The Dark souls The series is known not only for its notoriously difficult difficulty, but also for its weird fantasy world that draws inspiration from Western mythology and classic fantasy novels. The ever-changing world of Dark souls is inhabited by all manner of undead entities, supernatural abominations and more, all suffering from the absence or corruption of the various gods in the frame.
While some of Dark souls‘enemies are a common sight in Western fantasy such as the Lord of the Rings, It is Dark souls‘The Japanese influences that make the world stand out among various other classic medieval fantasy games. Including the various references to another dark fantasy manga, Berserk, Dark souls takes a large amount of influence from Japanese mythology. Along with the obvious references to the sun goddess Amaterasu, the sun and fire being major symbols, Dark soulsThe most unique game mechanic – cutting off an enemy’s tail and turning it into a weapon – comes from the classic eight-headed dragon myth Yamata-no-Orochi.
The story of Yamata-no-Orochi is more the story of the Shinto god of storms, Susano-o-no-Mikoto, the younger brother of the sun goddess Amaterasu. After being cast from the sky, Susano-o encounters aged gods who complain about having to sacrifice their eighth and final daughter, Princess Kushinada, to be eaten by the eight-headed dragon, Yamata-no-Orochi. Susano-o offers to kill the dragon in exchange for Kushinada’s hand in marriage, hiding it by turning it into a comb to hide in her hair. Susano-o then prompts the monster to drink copious amounts of sake with the help of Kushinada’s parents.
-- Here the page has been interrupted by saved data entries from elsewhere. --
(** X21.  Echo and prompt suppression on a console transcript.  The read
    loop of [run] has collected a transcript of carriage returns, CSI
    sequences and shown text, and the text shown is
    [echo LF output LF prompt]: the echoed line trims to the trimmed
    command, the prompt is the last line, is prompt-like and is not
    followed by a newline, [output] is trimmed and does not itself end in
    a prompt-like line, and either there is output or the prompt came
    before the deadline.  Then [run] returns exactly [output], whatever
    carriage returns and CSI sequences the transcript carries and wherever
    they stand; [ok] is [False] only for a permission-denial phrase. *)
Theorem run_strips_echo_and_prompt fuel sp u pw cmd t (w w2 : World D)
        (ps : list piece) echo output prompt :
  lock_held w = false -> is_empty (strip cmd) = false ->
  forallb piece_ok ps = true ->
  plain_text ps = echo ++ LF :: output ++ LF :: prompt ->
  strip echo = strip cmd -> has_char LF echo = false ->
  strip output = output ->
  is_prompt_line (last (split LF output) []) = false ->
  has_char LF prompt = false -> is_prompt_line prompt = true ->
  collect_loop (mkExecutor (Some sp) u pw) (now w + t) fuel []
               (after_send (strip cmd) w)
  = Done (raw_text ps) w2 ->
  (output <> [] \/ now w2 < now w + t) ->
  run fuel (mkExecutor (Some sp) u pw) cmd t w
  = Done (negb (permission_denied output), output) (released w2).
Proof.
  intros Hlock Hcmd Hok Hplain Hecho Hnl Hso Hlast Hnp Hp Hloop Hlive.
  rewrite (@run_after_collect _ _ fuel sp u pw cmd t w w2 _ Hlock Hcmd Hloop). unfold verdict.
  rewrite (@clean_output_transcript (strip cmd) ps echo output prompt) by assumption.
  destruct (permission_denied output); [reflexivity|]. cbn [negb].
  destruct Hlive as [Hout | Htime].
  - destruct output; [contradiction|]. rewrite andb_false_r. reflexivity.
  - replace (now w + t <=? now w2) with false; [reflexivity|].
    symmetry. apply Z.leb_gt. exact Htime.
Qed.

End RunTranscript.

Lemma run_strips_echo_and_prompt_witness :
  exists w2 : World Script,
    run 5 connected (txt " ls ") 6000
        (world0 [(txt "ls" ++ [CR; LF]
                  ++ [ESC] ++ txt "[1;34mbin" ++ [ESC] ++ txt "[0m" ++ txt "  a.txt" ++ [CR; LF]
                  ++ txt "root@board:~# ", 100)])
    = Done (true, txt "bin  a.txt") (released w2).
Proof.
  eexists.
  refine (@run_strips_echo_and_prompt Script _ 5 (mkPort (txt "COM3") 115200)
            (txt "root") [] (txt " ls ") 6000 _ _
            (map Shown (txt "ls") ++ [CarriageReturn; Shown LF]
             ++ [Csi (txt "1;34") [] (ch "m")] ++ map Shown (txt "bin")
             ++ [Csi (txt "0") [] (ch "m")] ++ map Shown (txt "  a.txt")
             ++ [CarriageReturn; Shown LF] ++ map Shown (txt "root@board:~# "))
            (txt "ls") (txt "bin  a.txt") (txt "root@board:~# ")
            _ _ _ _ _ _ _ _ _ _ _ _).
  all: try (vm_compute; reflexivity).
  left. discriminate.
Defined.
(** * Security-scan glue of the AWS Toolkit: a shallow embedding

    The development follows two source files:

    - [packages/core/src/codewhisperer/service/securityScanHandler.ts]
      ([listScanResults], [mapToAggregatedList], [pollScanJobStatus],
      [getPresignedUrlAndUpload], [throwIfCancelled], [uploadArtifactToS3]);
    - [src/weaverbird/errors.ts] ([createUserFacingErrorMessage]).

    Asynchronous code is written in explicit state-passing style: what the
    outside world answers (the scan service, the cancellation flag, the file
    system, the storage endpoint) is a value handed to the function, and
    what the function does to the outside world is a list of events.
    Logging ([getLogger().verbose] and friends) is not modelled. *)

From Stdlib Require Import ZArith List String Ascii Bool Arith Lia.
Import ListNotations.

Open Scope Z_scope.
Open Scope list_scope.

(** ** What JavaScript code can throw *)

Inductive Exception : Type :=
| CodeScanStoppedError                (* [new CodeScanStoppedError()] *)
| Error (message : string)            (* [new Error(message)] *)
| External (reason : string).         (* raised by a collaborator: the service
                                         client, [fs], [JSON.parse], [fetch] *)

Inductive Result (A : Type) : Type :=
| Ok (a : A)
| Err (e : Exception).
Arguments Ok {A} a.
Arguments Err {A} e.

(** * [src/weaverbird/errors.ts] *)

Module Errors.

(** [String.prototype.includes]: [includes s pat] is [s.includes(pat)].
    A string is its sequence of bytes; for the ASCII patterns of the deny
    list, a match on bytes is a match on UTF-16 code units and conversely. *)
Fixpoint includes (s pat : string) : bool :=
  if String.prefix pat s then true
  else match s with
       | EmptyString => false
       | String _ s' => includes s' pat
       end.

Definition denyListedErrors : list string := ["Deserialization error"%string].

Section WithFeatureName.

(** [featureName] is imported from [./constants], which is not among the
    sources: it stays a parameter. *)
Variable featureName : string.

Definition createUserFacingErrorMessage (message : string) : string :=
  if existsb (fun err => includes message err) denyListedErrors
  then (featureName ++ " API request failed")%string
  else message.

End WithFeatureName.

(** [pat] occurs in [s]. *)
Definition Substring (pat s : string) : Prop :=
  exists before after : string, s = (before ++ pat ++ after)%string.

(** The input contains one of the deny-listed backend messages. *)
Definition DenyListed (message : string) : Prop :=
  exists err, In err denyListedErrors /\ Substring err message.

(** The suffixes of a string, the string itself first, the empty string
    last. *)
Fixpoint suffixes (s : string) : list string :=
  s :: match s with
       | EmptyString => []
       | String _ s' => suffixes s'
       end.

(** No deny-listed message can come about from the text [tail] being
    appended to a text that does not contain it: none occurs in [tail], and
    none ends in a beginning of [tail]. *)
Definition cleanTail (tail : string) : bool :=
  forallb
    (fun err =>
       negb (includes tail err)
       && forallb (fun r => match r with
                            | EmptyString => true
                            | _ => negb (String.prefix r tail)
                            end)
                  (suffixes err))
    denyListedErrors.

End Errors.

(** * [securityScanHandler.ts]: the scan status poller *)

Module Poller.

(** What [await client.getCodeScan(req)] gives: a response carrying a status
    string, or a rejection. *)
Inductive Reply : Type :=
| Status (status : string)
| Rejected (e : Exception).

(** The surroundings of one run of the poller. JavaScript is single
    threaded, so [codeScanState.isCancelling()] can only change while the
    poller is suspended in an [await]: the flag is given on entry, at the
    moment the [k]-th status query settles, and at the moment the [k]-th
    sleep ends (both counted from 0). *)
Record World : Type := {
  cancellingAtEntry : bool;
  getCodeScan : nat -> Reply;
  cancellingAfterQuery : nat -> bool;
  cancellingAfterSleep : nat -> bool
}.

(** What the poller does to the outside: status queries and sleeps. *)
Inductive Event : Type :=
| EvGetCodeScan (jobId : string)
| EvSleep (milliseconds : Z).
(** * Sentivox backend: reconciliation core

    A shallow embedding of the post-processing functions of the backend:

    - [server/services/flowGraph.ts]: [buildFlowGraph],
      [analyzeQuestionConnection], [detectMissedFollowUps] and
      [calculateLogicalScore];
    - the training recommendations generator (the module that follows
      [flowGraph.ts] in the same source file):
      [generateTrainingRecommendations];
    - the Gemini service (the TypeScript module that follows the README
      text): [aggregatePairSentiments] and [extractValidJson].

    Conventions of the embedding.

    - A JavaScript string is the list of its UTF-16 code units ([list N]).
    - A JavaScript number is an exact rational ([Q]); [Math.round] is
      [Qfloor (x + 1/2)].  Rounding error of binary64 arithmetic is not
      modelled.
    - A function that can throw returns an [outcome].
    - Built-ins that depend on tables outside the repository
      ([String.prototype.toLowerCase], [JSON.parse]) are Section variables;
      concrete instances are provided for evaluation on ASCII inputs. *)

From Stdlib Require Import QArith Qround Lia Lqa Ascii String.
From stdpp Require Import base list strings pretty numbers.

(** ** JavaScript strings *)

Module JsString.

Abbreviation jsstring := (list N).

(** Code units of an ASCII literal. *)
Definition js (s : string) : jsstring :=
  (fun a => N_of_ascii a) <$> list_ascii_of_string s.

(** Template-literal interpolation of an index: [`${i}`]. *)
Definition of_nat (i : nat) : jsstring := js (pretty i).

Definition LF : N := 10.
Definition CR : N := 13.
Definition DQUOTE : N := 34.
Definition BACKSLASH : N := 92.
Definition BACKTICK : N := 96.
Definition LBRACE : N := 123.
Definition RBRACE : N := 125.
Definition LBRACKET : N := 91.
Definition RBRACKET : N := 93.
Definition BOM : N := 65279.

(** ECMAScript [WhiteSpace] and [LineTerminator] code units: the class
    [\s] of regular expressions and what [trim] removes. *)
Definition is_space (c : N) : bool :=
  ((9 <=? c) && (c <=? 13) || (c =? 32) || (c =? 160) || (c =? 5760)
   || (8192 <=? c) && (c <=? 8202) || (c =? 8232) || (c =? 8233)
   || (c =? 8239) || (c =? 8287) || (c =? 12288) || (c =? 65279))%N.

(** ECMAScript [LineTerminator]: what [.] does not match. *)
Definition is_line_terminator (c : N) : bool :=
  ((c =? 10) || (c =? 13) || (c =? 8232) || (c =? 8233))%N.

Definition eqb (s t : jsstring) : bool := bool_decide (s = t).

(** [t.startsWith(p)] *)
Fixpoint starts_with (p t : jsstring) : bool :=
  match p, t with
  | [], _ => true
  | _ :: _, [] => false
  | a :: p', b :: t' => (a =? b)%N && starts_with p' t'
  end.

(** [s.includes(sub)] on strings. *)
Fixpoint includes (s sub : jsstring) : bool :=
  match s with
  | [] => starts_with sub []
  | _ :: s' => starts_with sub s || includes s' sub
  end.

(** [s.split(/\s+/)]: the pieces between maximal runs of white space;
    a leading or trailing run yields an empty first or last piece. *)
Fixpoint split_go (in_sep : bool) (cur : jsstring) (s : jsstring)
  : list jsstring :=
  match s with
  | [] => [reverse cur]
  | c :: s' =>
      if is_space c then
        if in_sep then split_go true cur s'
        else reverse cur :: split_go true [] s'
      else split_go false (c :: cur) s'
  end.

Definition split_ws (s : jsstring) : list jsstring := split_go false [] s.

(** [parts.join(sep)] *)
Fixpoint join (sep : jsstring) (parts : list jsstring) : jsstring :=
  match parts with
  | [] => []
  | [p] => p
  | p :: rest => p ++ sep ++ join sep rest
  end.

(** [s.trim()]: strips white space and line terminators at both ends. *)
Fixpoint trim_start (s : jsstring) : jsstring :=
  match s with
  | [] => []
  | c :: s' => if is_space c then trim_start s' else s
  end.

Definition trim_end (s : jsstring) : jsstring :=
  reverse (trim_start (reverse s)).

Definition trim (s : jsstring) : jsstring := trim_end (trim_start s).

(** [s.indexOf(c)] for a single code unit; [None] stands for [-1]. *)
Fixpoint index_of (c : N) (s : jsstring) : option nat :=
  match s with
  | [] => None
  | d :: s' => if (d =? c)%N then Some 0%nat else S <$> index_of c s'
  end.

(** ASCII instance of [toLowerCase]: exact on strings whose code units
    are all below 128. *)
Definition ascii_toLowerCase (s : jsstring) : jsstring :=
  (fun c => if ((65 <=? c) && (c <=? 90))%N then (c + 32)%N else c) <$> s.

End JsString.

Import JsString.

(** ** Results of code that can throw *)

Inductive JsError :=
| TypeError
| NoJsonFound          (* Error('No JSON object or array found in response') *)
| UnmatchedBrackets.   (* Error('Malformed JSON: unmatched brackets') *)

Inductive outcome (A : Type) :=
| Returned (a : A)
| Thrown (e : JsError).
Arguments Returned {A} a.
Arguments Thrown {A} e.

Definition bind {A B} (m : outcome A) (k : A -> outcome B) : outcome B :=
  match m with
  | Returned a => k a
  | Thrown e => Thrown e
  end.

(** A [for] loop over the indices [idxs] whose body may throw. *)
Fixpoint for_each {S} (body : S -> nat -> outcome S) (st : S) (idxs : list nat)
  : outcome S :=
  match idxs with
  | [] => Returned st
  | i :: rest => bind (body st i) (fun st' => for_each body st' rest)
  end.

(** ** JavaScript numbers *)

Definition Qltb (x y : Q) : bool := negb (Qle_bool y x).
Definition Qgtb (x y : Q) : bool := Qltb y x.
Definition Qgeb (x y : Q) : bool := Qle_bool y x.

(** [Math.round]: the nearest integer, halves rounded up. *)
Definition Math_round (x : Q) : Q := inject_Z (Qfloor (x + 0.5)).
Definition Math_min (x y : Q) : Q := if Qle_bool x y then x else y.
Definition Math_max (x y : Q) : Q := if Qle_bool x y then y else x.

(** [x || 0] on an optional number. *)
Definition or_zero (x : option Q) : Q := default 0%Q x.

(** ** server/services/flowGraph.ts *)

Module FlowGraph.

Inductive NodeType := question | answer.

Inductive EdgeType := direct_response | follow_up | topic_shift | disconnected.

Inductive Importance := high | medium | low.

Record FlowNode := {
  id : jsstring;
  type : NodeType;
  text : jsstring;
  timestamp : Q;
  speaker : jsstring }.

Record FlowEdge := {
  from : jsstring;
  to : jsstring;
  etype : EdgeType;
  strength : Q;
  logicalConnection : jsstring }.

Record MissedFollowUp := {
  afterNode : jsstring;
  suggestedQuestion : jsstring;
  importance : Importance;
  reasoning : jsstring }.

(** An element of the [questions] and [answers] arrays:
    [{ text: string; timestamp?: number; keySkills?: string[] }]. *)
Record Turn := {
  t_text : jsstring;
  t_timestamp : option Q;
  keySkills : option (list jsstring) }.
Once Yamata-no-Orochi dips his eight heads into eight sake vats, he falls asleep in a drunken stupor. Susano-o then slaughters the beast to the point of coloring the river red, until he discovers that his sword breaks against the dragon’s fourth tail. Upon examination, the fourth tail is not a tail – it is actually the legendary katana known as Kusanagi-no-Tsurugi. Susano-o takes the sword and returns it to his sister Amaterasu to implore her forgiveness in the heavens.
For Western players, the idea of ââcutting off an enemy’s tail to receive a weapon seems very strange, but players familiar with the Japanese myth will fully understand the reference to Yamata-no-Orochi. Almost all weapons found by cutting a tail in Dark souls end up being extremely powerful in the hands of the most inexperienced players. Infamous, the tail of the Red Drake in the first Dark souls The game can be fine-tuned with a bow and arrow to drop the Drake Sword, a blade that can carry the player for most of the first half of the game.
The slaughter of dragons is a theme common to many forms of folklore, with the entire origins of the Dark souls tradition revolving around the ancient war between gods and dragons. Susano-o, god of storms, also clearly influenced a major figure in the Dark souls canon: the eldest son of Gwyn, who was exiled from his house and from the annals of history. Strongly implied being the unnamed king in Dark Souls 3, Gwyn’s firstborn is also known as the “Storm King” and famous for his dragon slaying skills (even for training Ornstein). But, like Susano-o, the Nameless King is a multifaceted figure who was exiled from his home after siding with his enemies.